Student Activism and Arguments For the Sake of Heaven
11 March 20161 Adar 2, 5776 Shalom Chaverim,
I had the pleasure of spending last Shabbat at Gann with three of my children for our 10th grade Shabbaton. One of the many fun and inspiring moments really stayed with me, probably because I travelled the next morning to Washington, DC.
At the beginning of the Shabbaton just before the candle lighting, all of the students and teachers sat in a circle and reflected on highlights and lowlights from our past week. One student shared a story that seemed to address both.

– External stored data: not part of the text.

(* ===== verification/TransitDb.v ===== *)
(** * Transit keys in PostgreSQL

    [services/transit-engine/src/pg_store.rs]: transit keys wrapped under the root
    key in the named rows of [system.key_descriptors] ([KeyStore]), with a cache of
    unwrapped keys per process, from which every cryptographic operation of
    [Transit] is served.

    The methods of the backend await between their phases, so the processes that
    share the table interleave at those points: [Flight] is a request under way,
    [advance] its next phase, [pg_create_key] and [pg_rotate_key] the phases run
    without interference. A statement may fail with or without its effect. SHA-256
    is a parameter; the table's other rows belong to the crypto service and change
    as it likes. *)

From Stdlib Require Import Lia Ascii Sorted.
From stdpp Require Import pretty.
From S2P Require Import Prelude Errors Envelope Seal KeyStore Transit.

(** ** Tenants as UUIDs *)

Definition bytes_of (s : string) : list Z := map (fun a => Z.of_nat (nat_of_ascii a)) (String.list_ascii_of_string s).

Definition hex_char (n : Z) : ascii := ascii_of_nat (Z.to_nat (if n <? 10 then 48 + n else 87 + n)).

Definition byte_hex (b : Z) : string := String (hex_char (Z.shiftr b 4)) (String (hex_char (Z.land b 15)) "").

Definition hex_text (l : list Z) : string := foldr (fun b s => byte_hex b +:+ s) "" l.

(** [Uuid::from_bytes], as its hyphenated text. *)
Definition uuid_text (b : list Z) : string :=
  hex_text (take 4 b) +:+ "-" +:+ hex_text (take 2 (drop 4 b)) +:+ "-" +:+ hex_text (take 2 (drop 6 b)) +:+ "-"
  +:+ hex_text (take 2 (drop 8 b)) +:+ "-" +:+ hex_text (drop 10 b).

(** A text that is no UUID becomes one made of its digest, version and variant set. *)
Definition tenant_id_to_uuid `{Uuids} (sha256 : string -> string) (tenant_id : string) : string :=
  match uuid_parse tenant_id with
  | Ok u => u
  | Err _ =>
      let buf := take 16 (bytes_of (sha256 tenant_id)) in
      uuid_text (alter (fun b => Z.lor (Z.land b 63) 128) 8%nat (alter (fun b => Z.lor (Z.land b 15) 64) 6%nat buf))
  end.

(** ** Wrapping *)

Definition ROOT_KEY_ENV : string := "VAULT_ROOT_KEY".

Section Wrap.
Context `{Primitives}.

Definition load_root_key (env : option string) : vresult string :=
  match env with
  | None => Err (Internal (ROOT_KEY_ENV +:+ " is required by the PostgreSQL transit backend: key material cannot be persisted without a key to wrap it under"))
  | Some encoded =>
      match b64_decode (Str.trim encoded) with
      | Err e => Err (Internal (ROOT_KEY_ENV +:+ " is not valid base64: " +:+ e))
      | Ok raw => if bool_decide (String.length raw = 32%nat) then Ok raw
                  else Err (Internal (ROOT_KEY_ENV +:+ " must decode to 32 bytes, got " +:+ pretty (N.of_nat (String.length raw))))
      end
  end.

Definition wrap_aad (tenant_id key_name : string) (version : N) : string :=
  "transit:" +:+ tenant_id +:+ ":" +:+ key_name +:+ ":v" +:+ pretty version.

Definition wrap_material (rng : option string) (root tenant_id key_name : string) (version : N) (material : string) :
    vresult string :=
  env ← encrypt_with_dek rng root material (wrap_aad tenant_id key_name version);
  Ok env.(ciphertext_b64).

Definition unwrap_material (root tenant_id key_name : string) (version : N) (wrapped : string) : vresult string :=
  plaintext ← decrypt_with_dek root wrapped (wrap_aad tenant_id key_name version);
  if bool_decide (String.length plaintext = 32%nat) then Ok plaintext
  else Err (Internal ("unwrapped transit key is " +:+ pretty (N.of_nat (String.length plaintext)) +:+ " bytes, expected 32")).

(** ** The cache *)

(** One row of the load, at time [now]. *)
Definition load_row (root : string) (now : Z) (cache : key_map) (row : PersistedKeyEntry) : key_map :=
  match row.(pk_tenant_id), row.(pk_key_name) with
  | Some tenant_id, Some key_name =>
      let version := Z.to_N row.(pk_version) in
      match unwrap_material root tenant_id key_name version row.(pk_wrapped_key) with
      | Err _ => cache
      | Ok material =>
          let entry := default {| k_name := key_name; k_versions := []; current_version := 0; k_created_at := now |}
                         (cache !! (tenant_id, key_name)) in
          <[(tenant_id, key_name) :=
              {| k_name := entry.(k_name);
                 k_versions := entry.(k_versions) ++ [{| kv_version := version; kv_material := material |}];
                 current_version := N.max entry.(current_version) version;
                 k_created_at := entry.(k_created_at) |}]> cache
      end
  | _, _ => cache
  end.

Definition load_from_pg (io : option string) (root : string) (now : Z) (db : KeyDb) : vresult key_map :=
  rows ← list_loadable_keys_with_wrapped_key io db KeyStore.TransitKey;
  Ok (fold_left (load_row root now) rows ∅).

(** [PgTransitKeyBackend::new] *)
Definition new_backend (io : option string) (env : option string) (now : Z) (db : KeyDb) : vresult (string * key_map) :=
  root ← load_root_key env;
  cache ← load_from_pg io root now db;
  Ok (root, cache).

End Wrap.
(* ===== verification/AuditTrail.v ===== *)
(** * The audit trail

    [services/audit-service] (integrity.rs, store.rs, pg_store.rs, grpc.rs,
    http.rs) over [wslvault-storage/src/audit_store.rs] and the functions of
    [022_audit_hash_chain.sql]: records are signed under a key of their tenant,
    linked into the tenant's hash chain inside the transaction that writes them,
    and verified when they are read back.

    Module [Trail] holds the definitions, in the order of the sources; module
    [Appends] runs the append transaction step by step beside others; module
    [Evidence] says what a reader can conclude from a log that passes the
    checks. HMAC, HKDF and hex are the classes of Envelope and Transit; what
    chrono, serde_json and the database's [inet], [jsonb] and [timestamptz]
    types do to a value is [Platform]. *)

From Stdlib Require Import Lia Ascii Sorted.
From stdpp Require Import pretty.
From S2P Require Import Prelude Errors Json Effects Envelope Auth KeyStore KekStore Transit.

Module Trail.

(** ** Records *)

Record AuditRecord := {
  id : string;
  tenant_id : string;
  principal_id : string;
  action : string;
  resource : string;
  outcome : string;
  outcome_detail : string;
  details : Json;
  client_ip : string;
  signature : string;
  timestamp : Z;  (* nanoseconds *)
  seq : Z;
  prev_hash : string;
  verified : option bool;
}.

Record StoredAuditEvent := {
  st_id : string;
  st_tenant_id : string;
  st_principal_id : string;
  st_action : string;
  st_resource : string;
  st_outcome : string;
  st_outcome_detail : string;
  st_details : Json;
  st_client_ip : string;
  st_signature : string;
  st_timestamp : Z;
  st_seq : Z;
  st_prev_hash : string;
}.

(** A row of [shared.audit_events]; [None] is NULL. *)
Record AuditRow := {
  row_id : string;
  row_tenant_id : string;
  row_principal_id : string;
  row_action : string;
  row_resource : string;
  row_outcome : string;
  row_outcome_detail : option string;
  row_details : Json;
  row_client_ip : option string;
  row_signature : option string;
  row_timestamp : Z;
  row_seq : option Z;
  row_prev_hash : option string;
}.

Abbreviation Table := (list AuditRow).

Class Platform := {
  (** chrono's [to_rfc3339] of an instant in UTC, and its parser *)
  to_rfc3339 : Z -> string;
  parse_from_rfc3339 : string -> result string Z;
  (** serde_json, compact *)
  json_text : Json -> string;
  json_parse : string -> result string Json;
  (** a value written to a [jsonb] column and read back, unless refused *)
  jsonb : Json -> option Json;
  (** a text cast to [inet] and back to text, unless refused *)
  inet_text : string -> option string;
}.

(** ** integrity.rs *)

(** An [unreachable!] reached, or an error. *)
Inductive fault (E : Type) := Failed (e : E) | Panicked.
Arguments Failed {E} _.
Arguments Panicked {E}.

Record AuditSigner := { master : string }.

Definition MIN_LEN : nat := 32.

Definition from_key (key : string) : AuditSigner := {| master := key |}.

Definition from_env (AUDIT_SIGNING_KEY : option string) : result string AuditSigner :=
  key ← ok_or AUDIT_SIGNING_KEY
    "AUDIT_SIGNING_KEY is required: audit records cannot be signed without it";
  if (String.length key <? MIN_LEN)%nat
  then Err ("AUDIT_SIGNING_KEY must be at least " +:+ pretty (N.of_nat MIN_LEN) +:+ " bytes, got "
            +:+ pretty (N.of_nat (String.length key)))
  else Ok (from_key key).

Definition NUL : ascii := "000".

Section Integrity.
Context `{Primitives, Mac, Platform}.

Definition key_for {E} (self : AuditSigner) (tenant : string) : result (fault E) string :=
  match derive_key self.(master) None ("wslvault:audit:v1:" +:+ tenant) with
  | Ok k => Ok k
  | Err _ => Err Panicked
  end.

(** The fields of the canonical message, in its order. *)
Definition signed_fields (record : AuditRecord) (s : Z) (prev : string) : list string :=
  [record.(id); record.(tenant_id); record.(principal_id); record.(action); record.(resource);
   record.(outcome); record.(outcome_detail); record.(client_ip); to_rfc3339 record.(timestamp);
   json_text record.(details); pretty s; prev].

Definition build_canonical_message_chained (record : AuditRecord) (s : Z) (prev : string) : string :=
  Str.join NUL (signed_fields record s prev).

Definition build_canonical_message (record : AuditRecord) : string :=
  build_canonical_message_chained record record.(seq) record.(prev_hash).

Definition sign_event_chained (record : AuditRecord) (key : string) (s : Z) (prev : string) : string :=
  hex_encode (hmac_sha256 key (build_canonical_message_chained record s prev)).

Definition sign_event (record : AuditRecord) (key : string) : string :=
  sign_event_chained record key record.(seq) record.(prev_hash).

Definition verify_signature (record : AuditRecord) (key sig : string) : bool :=
  match hex_decode sig with
  | None => false
  | Some sig_bytes => bool_decide (hmac_sha256 key (build_canonical_message record) = sig_bytes)
  end.

End Integrity.

(** ** audit_store.rs *)

Definition client_ip_or_null (ip : string) : option string :=
  let trimmed := Str.trim ip in
  if Str.is_empty trimmed then None else Some trimmed.

(** [seq] columns are [BIGINT] and the arithmetic on them wraps. *)
Definition as_i64 (z : Z) : Z := (z + 2 ^ 63) mod 2 ^ 64 - 2 ^ 63.

Definition seq_asc (a b : AuditRow) : bool := default 0 a.(row_seq) <=? default 0 b.(row_seq).
Definition seq_desc (a b : AuditRow) : bool := seq_asc b a.
Definition timestamp_desc (a b : AuditRow) : bool := b.(row_timestamp) <=? a.(row_timestamp).

(** The rows of a tenant's chain: [tenant_id = $1 AND seq IS NOT NULL]. *)
Definition chain_of (tenant : string) (t : Table) : Table :=
  filter (fun r => r.(row_tenant_id) = tenant /\ is_Some r.(row_seq)) t.

Definition audit_chain_tip (t : Table) (tenant : string) : option (Z * string) :=
  r ← head (order_by seq_desc (chain_of tenant t));
  Some (default 0 r.(row_seq), default "" r.(row_signature)).

(** The position after a tip: [tip.unwrap_or((0, String::new()))], one further. *)
Definition next_link (tip : option (Z * string)) : Z * string :=
  let '(prev_seq, prev) := default (0, "") tip in (as_i64 (prev_seq + 1), prev).

Definition SEQUENCE_GAP : string := "sequence gap: records are missing".
Definition HASH_MISMATCH : string := "prev_hash does not match the preceding record".

(** One row of the window query against the row before it. *)
Definition break_at (prior r : AuditRow) : list (Z * string) :=
  let s := default 0 r.(row_seq) in
  if negb (s =? default 0 prior.(row_seq) + 1) then [(s, SEQUENCE_GAP)]
  else if bool_decide (is_Some prior.(row_signature) /\ r.(row_prev_hash) <> prior.(row_signature))
  then [(s, HASH_MISMATCH)] else [].

Fixpoint breaks_in (l : Table) : list (Z * string) :=
  match l with
  | r :: ((r' :: _) as l') => break_at r r' ++ breaks_in l'
  | _ => []
  end.

Definition sql_audit_chain_breaks (t : Table) (tenant : string) : list (Z * string) :=
  breaks_in (order_by seq_asc (chain_of tenant t)).

(** What the driver or the server answers to each statement of an append.
    A commit whose answer is lost may have taken effect. *)
Record AppendIo := {
  io_begin : option string;
  io_lock : option string;
  io_tip : option string;
  io_insert : option string;
  io_commit : option (string * bool);
}.

Definition calm : AppendIo :=
  {| io_begin := None; io_lock := None; io_tip := None; io_insert := None; io_commit := None |}.

Section Store.
Context `{SqlText, Uuids, Platform}.

Definition parse_tenant (s : string) : vresult string :=
  match uuid_parse s with
  | Ok u => Ok u
  | Err e => Err (ValidationError "tenant_id" ("invalid UUID: " +:+ e))
  end.

(** The server refuses a text parameter with a NUL byte. *)
Definition text_params (l : list string) : vresult () :=
  if bool_decide (Exists (fun x => Str.mem NUL x = true) l)
  then Err (Database (violation "text")) else Ok tt.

She explained that she was in an online discussion group with thousands of Jewish high school students across the country, and during a debate about a contentious issue, the discussion began to deteriorate as students posted and piled on hurtful comments and personal attacks.
Our student shared that she was disappointed in where the conversation went, so she chose to post something that she had learned in her Gann Jewish Studies class on pluralism. “I wrote about the idea of makhloket l’shem shamayim (debate for the sake of heaven) and tried to re-elevate the discussions to the level of values and ideas, rather than personal attacks.” The student was referring to the teaching in Pirkei Avot (Ethics of the Fathers) 5:17 that certain principled arguments will never be resolved because they are rooted in timeless value conflicts; other arguments (“not for the sake of heaven”), sometimes more technical in nature and often motivated by politics or ego, will not last. Our student was calling on her peers to check their intentions and to argue respectfully and with a higher purpose, rather than with the goals of insulting and cutting one another down.

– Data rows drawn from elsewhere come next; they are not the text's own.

(** The head of every native handler. A superuser's crossing into another tenant
    is only logged. *)
Definition acting_caller (headers : HeaderMap) : Handler Caller :=
  i ← authenticate headers;
  let i' := {| tenant_id := i.(tenant_id); principal_id := i.(principal_id);
               policies := i.(policies); expires_at := None; superuser := i.(superuser) |} in
  mret {| c_tenant := (act_as_tenant i' headers).1; c_principal := i.(principal_id);
          c_policies := i.(policies); c_ip := extract_client_ip headers |}.

Definition normalized (path : string) : Handler string :=
  match normalize_and_validate path with
  | Ok p => mret p
  | Err e => throw (vault_err_to_response e)
  end.

(** [policy_client.authorize], refused with an event when [audited]. *)
Definition gate (audited : bool) (c : Caller) (verb resource action target : string) : Handler () :=
  match authorize c.(c_tenant) c.(c_principal) c.(c_policies) verb resource with
  | Ok _ => mret tt
  | Err e => _ ← when audited (emit c action target "failure" (display debug_str e));
             throw (vault_err_to_response e)
  end.

(** The answer of the store, a failure audited. *)
Definition or_audit {A} (c : Caller) (action target : string) (r : vresult A) : Handler A :=
  match r with
  | Ok a => mret a
  | Err e => _ ← emit c action target "failure" (display debug_str e);
             throw (vault_err_to_response e)
  end.
(* ===== verification/ApiKeys.v ===== *)
(** * API keys

    [services/identity-service/src/api_keys.rs], the key manager and its
    administration: generating, validating, revoking, listing and rotating keys
    on both backends, the administrator gate and the HTTP handlers of
    [/v1/api-keys]. The login and second-factor handlers of the same source file
    are in [Mfa]. Hashing, base64, UUID parsing, date arithmetic and token
    verification are parameters. *)

From Stdlib Require Import Lia Ascii.
From stdpp Require Import sorting.
From S2P Require Import Prelude Errors Auth IdentityDb.

(** ** Errors *)

Inductive ApiKeyError :=
| KeyNotFound
| KeyExpired
| KeyRevoked
| DuplicateName (name : string)
| InvalidKeyFormat
| RateLimitExceeded
| TokenIssuance (reason : string)
| TenantNotFound (tenant : string)
| Storage (reason : string)
| MissingTenantId (reason : string).

Definition status_code (e : ApiKeyError) : Z :=
  match e with
  | KeyNotFound => 404 | KeyExpired => 401 | KeyRevoked => 401 | DuplicateName _ => 409
  | InvalidKeyFormat => 400 | RateLimitExceeded => 429 | TokenIssuance _ => 500
  | TenantNotFound _ => 404 | Storage _ => 500 | MissingTenantId _ => 400
  end.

This experience was, indeed, both a lowlight and a highlight. It reminds us that social media makes it so easy for people to say nasty and hurtful things to one another. I worry that for our children this has become the norm rather than the exception. It also reminds us how difficult it can be to hold both firm commitment to our principles and convictions and respect and empathy for those with whom we strongly disagree. It is just so easy to fall prey to the lesser angels of our nature, especially when passionately engaged.
And it was a highlight because our student was an upstander and a teacher of her peers. Grounded in the wisdom of our Jewish tradition, she challenged others to be their best selves and to hold themselves to the higher ethical standards that both Judaism and democracy demand of us.
This story was on my mind when I traveled on Sunday to Washington, DC, for a two-day leadership retreat with a group of Greater Boston’s young leaders on CJP’s Acharai program. We met with communal leaders and lobbyists, journalists and politicians and explored what it means to live out our passions and values through civic engagement and activism.
I want to share two observations of Washington that pleasantly surprised me in light of a presidential primary season that has challenged many people’s faith in our country and our democracy. First the people we met are working with authentic passion and earnestness to improve our country and our world. They care deeply about the vision and values of our democracy and tikkun olam and seem genuinely motivated by service and civic responsibility.
Second, many of them talked about being “post partisan,” which reflected their desire to transcend rigid ideological divides that can paralyze our political process and jeopardize the character of our country, our leaders, and our civic discourse. We saw that the closer you get to the real work of leadership (as opposed to, let’s say, campaigning for election or re-election), the more you understand the importance of pragmatism and compromise in the name of getting stuff done and the more you realize that the world is far more complicated than it may seem or than many of us want to believe. Real leadership and lasting change only happen when both leaders and citizens are willing to stay in and struggle through complexity rather than mislead ourselves or others into thinking that we can solve our most pressing problems with soundbites and easy answers, let alone chest-beating and insults.
This was what our student was trying to tell thousands of her peers when she bravely stepped up and into their online discussion. This is the kind of Jewish-values-based moral courage and peer-to-peer activism that our community and our country need.